Task description: Give back all the data below exactly as it is shown.

==== Data to process ====

(* ===== verification/JobSerializer.v ===== *)
(** * The job serializer and the typed handlers
    (job/job_serializer.go, and the functions of job/job_manager.go that call
    it)

    [any] is a type with a nil; [json.Marshal] and [json.Unmarshal] are the
    operations of [JSON], with the law of encoding/json that a value it encodes
    is decoded to the same value.  [submit_entity] is what SubmitDelayedJob
    hands to the JobManager of JobManager.v: the entity and the error of the
    serialization; [adapter] is the closure that RegisterHandler registers. *)

From S2P Require Import Prelude GoSlice Task JobStore.

Class JSON (A : Type) := {
  Marshal : A → list Byte.byte + Error;
  Unmarshal : list Byte.byte → A + Error;
}.
Class JSONLaws (A : Type) `{JSON A} := {
  unmarshal_marshal a data : Marshal a = inl data → Unmarshal data = inl a;
  marshal_nonempty a data : Marshal a = inl data → data ≠ [];
}.

Definition null : list Byte.byte := [Byte.x6e; Byte.x75; Byte.x6c; Byte.x6c].

Module JSONSerializer.
Section json.
Context {A : Type} `{JSON A}.

Definition Serialize (args : option A) : list Byte.byte + Error :=
  match args with
  | None => inl null
  | Some args =>
      match Marshal args with
      | inr err => inr (ErrWrap "json marshal failed" err)
      | inl data => inl data
      end
  end.

(** The target is nil ([false]) or a pointer; the result is what it points to. *)
Definition Deserialize (data : list Byte.byte) (target : bool) : A + Error :=
  if negb target then inr (ErrText "deserialize target cannot be nil")
  else if decide (length data = 0) then inr (ErrText "data is empty")
  else match Unmarshal data with
       | inr err => inr (ErrWrap "json unmarshal failed" err)
       | inl a => inl a
       end.

Definition Name : string := "json".
End json.
End JSONSerializer.

Section typed_jobs.
Context {A : Type} `{JSON A}.

Definition adapter (handler : A → option Error) (rawArgs : list Byte.byte) : option Error :=
  match JSONSerializer.Deserialize rawArgs true with
  | inr err => Some (ErrWrap "deserialize failed" err)
  | inl args => handler args
  end.

Definition submit_entity (id jobType : string) (args : option A) (traits : TaskTraits) (now : Z)
  : JobEntity * option Error :=
  match JSONSerializer.Serialize args with
  | inr err => (MkJobEntity id jobType [] JobStatusPending "" (Task.Priority traits) now 0, Some err)
  | inl argsBytes =>
      (MkJobEntity id jobType argsBytes JobStatusPending "" (Task.Priority traits) now 0, None)
  end.
End typed_jobs.

Section theorems.
Context {A : Type} `{JSONLaws A}.

(** The handler gets the arguments of the submission. *)
Theorem args_roundtrip id jobType (args : A) traits now entity handler :
  submit_entity id jobType (Some args) traits now = (entity, None) →
  adapter handler (ArgsData entity) = handler args ∧
  ID entity = id ∧ Type_ entity = jobType ∧ JobStore.Priority entity = Task.Priority traits ∧
  Status entity = JobStatusPending ∧ CreatedAt entity = now.
Proof.
  unfold submit_entity, adapter, JSONSerializer.Serialize, JSONSerializer.Deserialize.
  destruct (Marshal args) as [data|] eqn:Em; intros [= <-]. simpl. split; [|done].
  pose proof (marshal_nonempty _ _ Em) as Hne. destruct data as [|b data]; [done|].
  simpl. by rewrite (unmarshal_marshal _ _ Em).
Qed.

(** Without arguments the job has the text null, and what is not JSON for the
    handler's type never reaches the handler. *)
Theorem args_errors handler rawArgs :
  (∀ err, Unmarshal rawArgs = inr err →
     ∃ e, adapter handler rawArgs = Some (ErrWrap "deserialize failed" e)) ∧
  adapter handler [] = Some (ErrWrap "deserialize failed" (ErrText "data is empty")) ∧
  JSONSerializer.Serialize (None : option A) = inl null.
Proof.
  unfold adapter, JSONSerializer.Deserialize. split_and!; [|done|done].
  intros err E0. simpl. case_decide; [by eexists|]. rewrite E0. by eexists.
Qed.
End theorems.

(** ** A concrete codec: booleans *)

Module SerializerDemo.
Definition true_bytes : list Byte.byte := [Byte.x74; Byte.x72; Byte.x75; Byte.x65].
Definition false_bytes : list Byte.byte := [Byte.x66; Byte.x61; Byte.x6c; Byte.x73; Byte.x65].
#[global] Instance bool_json : JSON bool := {
  Marshal b := inl (if b then true_bytes else false_bytes);
  Unmarshal data := if decide (data = true_bytes) then inl true
                    else if decide (data = false_bytes) then inl false
                    else inr (ErrText "invalid character");
}.
#[global] Instance bool_laws : JSONLaws bool.
Proof. split; intros [] data; simpl; intros [= <-]; done. Defined.
Definition job : JobEntity * option Error :=
  submit_entity "a" "flag" (Some true) TraitsUserBlocking 5.
End SerializerDemo.
Import SerializerDemo.

Lemma args_roundtrip_witness :
  adapter (λ b : bool, if b then None else Some (ErrText "off")) (ArgsData job.1) = None ∧
  JobStore.Priority job.1 = 2%Z.
Proof.
  destruct (args_roundtrip "a" "flag" true TraitsUserBlocking 5 job.1
    (λ b : bool, if b then None else Some (ErrText "off"))) as (H1 & _ & _ & H2 & _);
    [vm_compute; reflexivity|].
  exact (conj H1 H2).
Defined.

Lemma args_errors_witness :
  ∃ e, adapter (λ b : bool, None) null = Some (ErrWrap "deserialize failed" e).
Proof.
  apply (args_errors (λ b : bool, None) null) with (err := ErrText "invalid character").
  vm_compute. reflexivity.
Defined.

====

Completed task:
(* ===== verification/JobSerializer.v ===== *)
(** * The job serializer and the typed handlers
    (job/job_serializer.go, and the functions of job/job_manager.go that call
    it)

    [any] is a type with a nil; [json.Marshal] and [json.Unmarshal] are the
    operations of [JSON], with the law of encoding/json that a value it encodes
    is decoded to the same value.  [submit_entity] is what SubmitDelayedJob
    hands to the JobManager of JobManager.v: the entity and the error of the
    serialization; [adapter] is the closure that RegisterHandler registers. *)

From S2P Require Import Prelude GoSlice Task JobStore.

Class JSON (A : Type) := {
  Marshal : A → list Byte.byte + Error;
  Unmarshal : list Byte.byte → A + Error;
}.
Class JSONLaws (A : Type) `{JSON A} := {
  unmarshal_marshal a data : Marshal a = inl data → Unmarshal data = inl a;
  marshal_nonempty a data : Marshal a = inl data → data ≠ [];
}.

Definition null : list Byte.byte := [Byte.x6e; Byte.x75; Byte.x6c; Byte.x6c].

Module JSONSerializer.
Section json.
Context {A : Type} `{JSON A}.

Definition Serialize (args : option A) : list Byte.byte + Error :=
  match args with
  | None => inl null
  | Some args =>
      match Marshal args with
      | inr err => inr (ErrWrap "json marshal failed" err)
      | inl data => inl data
      end
  end.

(** The target is nil ([false]) or a pointer; the result is what it points to. *)
Definition Deserialize (data : list Byte.byte) (target : bool) : A + Error :=
  if negb target then inr (ErrText "deserialize target cannot be nil")
  else if decide (length data = 0) then inr (ErrText "data is empty")
  else match Unmarshal data with
       | inr err => inr (ErrWrap "json unmarshal failed" err)
       | inl a => inl a
       end.

Definition Name : string := "json".
End json.
End JSONSerializer.

Section typed_jobs.
Context {A : Type} `{JSON A}.

Definition adapter (handler : A → option Error) (rawArgs : list Byte.byte) : option Error :=
  match JSONSerializer.Deserialize rawArgs true with
  | inr err => Some (ErrWrap "deserialize failed" err)
  | inl args => handler args
  end.

Definition submit_entity (id jobType : string) (args : option A) (traits : TaskTraits) (now : Z)
  : JobEntity * option Error :=
  match JSONSerializer.Serialize args with
  | inr err => (MkJobEntity id jobType [] JobStatusPending "" (Task.Priority traits) now 0, Some err)
  | inl argsBytes =>
      (MkJobEntity id jobType argsBytes JobStatusPending "" (Task.Priority traits) now 0, None)
  end.
End typed_jobs.

Section theorems.
Context {A : Type} `{JSONLaws A}.

(** The handler gets the arguments of the submission. *)
Theorem args_roundtrip id jobType (args : A) traits now entity handler :
  submit_entity id jobType (Some args) traits now = (entity, None) →
  adapter handler (ArgsData entity) = handler args ∧
  ID entity = id ∧ Type_ entity = jobType ∧ JobStore.Priority entity = Task.Priority traits ∧
  Status entity = JobStatusPending ∧ CreatedAt entity = now.
Proof.
  unfold submit_entity, adapter, JSONSerializer.Serialize, JSONSerializer.Deserialize.
  destruct (Marshal args) as [data|] eqn:Em; intros [= <-]. simpl. split; [|done].
  pose proof (marshal_nonempty _ _ Em) as Hne. destruct data as [|b data]; [done|].
  simpl. by rewrite (unmarshal_marshal _ _ Em).
Qed.

(** Without arguments the job has the text null, and what is not JSON for the
    handler's type never reaches the handler. *)
Theorem args_errors handler rawArgs :
  (∀ err, Unmarshal rawArgs = inr err →
     ∃ e, adapter handler rawArgs = Some (ErrWrap "deserialize failed" e)) ∧
  adapter handler [] = Some (ErrWrap "deserialize failed" (ErrText "data is empty")) ∧
  JSONSerializer.Serialize (None : option A) = inl null.
Proof.
  unfold adapter, JSONSerializer.Deserialize. split_and!; [|done|done].
  intros err E0. simpl. case_decide; [by eexists|]. rewrite E0. by eexists.
Qed.
End theorems.

(** ** A concrete codec: booleans *)

Module SerializerDemo.
Definition true_bytes : list Byte.byte := [Byte.x74; Byte.x72; Byte.x75; Byte.x65].
Definition false_bytes : list Byte.byte := [Byte.x66; Byte.x61; Byte.x6c; Byte.x73; Byte.x65].
#[global] Instance bool_json : JSON bool := {
  Marshal b := inl (if b then true_bytes else false_bytes);
  Unmarshal data := if decide (data = true_bytes) then inl true
                    else if decide (data = false_bytes) then inl false
                    else inr (ErrText "invalid character");
}.
#[global] Instance bool_laws : JSONLaws bool.
Proof. split; intros [] data; simpl; intros [= <-]; done. Defined.
Definition job : JobEntity * option Error :=
  submit_entity "a" "flag" (Some true) TraitsUserBlocking 5.
End SerializerDemo.
Import SerializerDemo.

Lemma args_roundtrip_witness :
  adapter (λ b : bool, if b then None else Some (ErrText "off")) (ArgsData job.1) = None ∧
  JobStore.Priority job.1 = 2%Z.
Proof.
  destruct (args_roundtrip "a" "flag" true TraitsUserBlocking 5 job.1
    (λ b : bool, if b then None else Some (ErrText "off"))) as (H1 & _ & _ & H2 & _);
    [vm_compute; reflexivity|].
  exact (conj H1 H2).
Defined.

Lemma args_errors_witness :
  ∃ e, adapter (λ b : bool, None) null = Some (ErrWrap "deserialize failed" e).
Proof.
  apply (args_errors (λ b : bool, None) null) with (err := ErrText "invalid character").
  vm_compute. reflexivity.
Defined.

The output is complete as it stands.